The rational design of NAMI-A-loaded mesoporous silica nanoparticles as antiangiogenic nanosystems

Herein we demonstrate the use of RGD-modified MSNs as a vehicle for anticancer drugs to achieve enhanced antiangiogenic activity.

Angiogenesis is essential for tumorous progression and metastasis. The RGD (Arg–Gly–Asp acid) peptide has been demonstrated to be a remarkable targeting reagent and can be distinguished by the integrin receptor overexpressed in various human tumor cells. Mesoporous silica nanoparticles (MSNs) are one of the most promising carriers applied for delivery of drugs or genes. It is well known that NAMI-A is an excellent drug for antimigration of tumor cells. Targeting the tumor vasculature with RGD-modified nanomaterials is expected to be a promising strategy for cancer therapy. Herein we have investigated the antiangiogenic activity of NAMI-A-loaded and RGD peptide surface decorated mesoporous silica nanoparticles in vitro and in vivo. The results revealed that NAMI-A@MSN-RGD remarkably enhanced the cellular uptake and antiangiogenic efficacy in contrast to bare NAMI-A in vitro. The nanosystem of NAMI-A@MSN-RGD also exhibited inspiring antiangiogenic action in vivo.

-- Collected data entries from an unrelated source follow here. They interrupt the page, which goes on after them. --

Lemma filter_map_comm {A B} (f : B → bool) (g : A → B) l : List.filter f (map g l) = map g (List.filter (λ x, f (g x)) l).
Proof. induction l as [|x l IH]; simpl; [done|]. destruct (f (g x)); simpl; by rewrite IH. Qed.

Lemma at_most_one {A} (l : list A) : NoDup l → (∀ x y, x ∈ l → y ∈ l → x = y) → l = [] ∨ ∃ x, l = [x].
Proof.
  destruct l as [|x [|y l]]; intros Hn H; [by left|by right; exists x|].
  rewrite (H x y) in Hn by (rewrite !elem_of_cons; auto). apply NoDup_cons in Hn as [Hn _]. destruct Hn. by left.
Qed.

Lemma NoDup_doc_ids docs : NoDup (doc_ids docs) → NoDup docs.
Proof. apply NoDup_fmap_1. Qed.

Lemma select_in_force ledger l route segment amount : in_force ledger l →
  ∃ r, FindPackageToCalculateFee (map to_package l) route segment amount = Ok r ∧
  ∀ p, p ∈ l → applies route segment amount p = true → r = Some (to_package p).
Proof.
  intros Hf.
  set (R := filterByTransactionRoute (map to_package l) route). set (S := filterBySegmentID R segment). set (A := filterByAmount S amount).
  assert (A = map to_package (List.filter (applies route segment amount) l)) as EA.
  { unfold A, S, R, filterByTransactionRoute, filterBySegmentID, filterByAmount. rewrite !filter_filter_list, filter_map_comm. f_equal.
    apply List.filter_ext. intros p. unfold applies. by rewrite andb_assoc. }
  assert (∀ p, p ∈ l → applies route segment amount p = true → to_package p ∈ R ∧ to_package p ∈ S ∧ to_package p ∈ A) as Hin.
  { intros p Hp Ha. unfold applies in Ha. bool_facts.
    assert (to_package p ∈ R) as HR by (apply list_elem_of_In, filter_In; split; [apply in_map; by apply list_elem_of_In|done]).
    assert (to_package p ∈ S) as HS by (apply list_elem_of_In, filter_In; split; [by apply list_elem_of_In|done]).
    split; [done|]. split; [done|]. apply list_elem_of_In, filter_In. split; [by apply list_elem_of_In|done]. }
  assert (A = [] ∨ ∃ x, A = [x]) as HA.
  { destruct (at_most_one (List.filter (applies route segment amount) l)) as [E|[x E]].
    - apply NoDup_doc_ids. destruct Hf as [[Hn Hs] _]. by apply (docs_ok_filter _ l).
    - intros p q Hp%list_elem_of_In%filter_In Hq%list_elem_of_In%filter_In. rewrite <- !list_elem_of_In in *.
      destruct Hp, Hq. by eapply applies_overlap.
    - left. by rewrite EA, E.
    - right. exists (to_package x). by rewrite EA, E. }
  assert (∃ r, select_package R segment amount = Ok r ∧ ∀ p, p ∈ l → applies route segment amount p = true → r = Some (to_package p)) as Hsel.
  { unfold select_package. fold S. assert (filterByAmount S amount = A) as ES by done. clearbody A S.
    destruct HA as [->|[x ->]], S as [|y [|y2 S]]; rewrite ?ES; eexists; (split; [reflexivity|]);
      intros p Hp Ha; destruct (Hin p Hp Ha) as (_ & HS & HA); f_equal; symmetry;
      first [by apply list_elem_of_singleton|by apply elem_of_nil in HA|by apply elem_of_nil in HS]. }
  unfold FindPackageToCalculateFee. fold R. destruct R as [|x [|x2 R]]; try done.
  destruct (pk_SegmentID x); [done|]. eexists. split; [reflexivity|]. intros p Hp Ha. f_equal. symmetry.
  apply list_elem_of_singleton, (Hin p Hp Ha).
Qed.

Furthermore, the RGD-functionalized nanodrug inhibited angiogenesis by means of apoptosis by triggering ROS-mediated DNA damage in human umbilical vein endothelial cells (HUVECs). Our results suggested that the use of RGD-peptide modified MSNs as a vehicle of anticancer drugs is an efficient way to construct cancer-targeted nanosystems with antiangiogenic activity.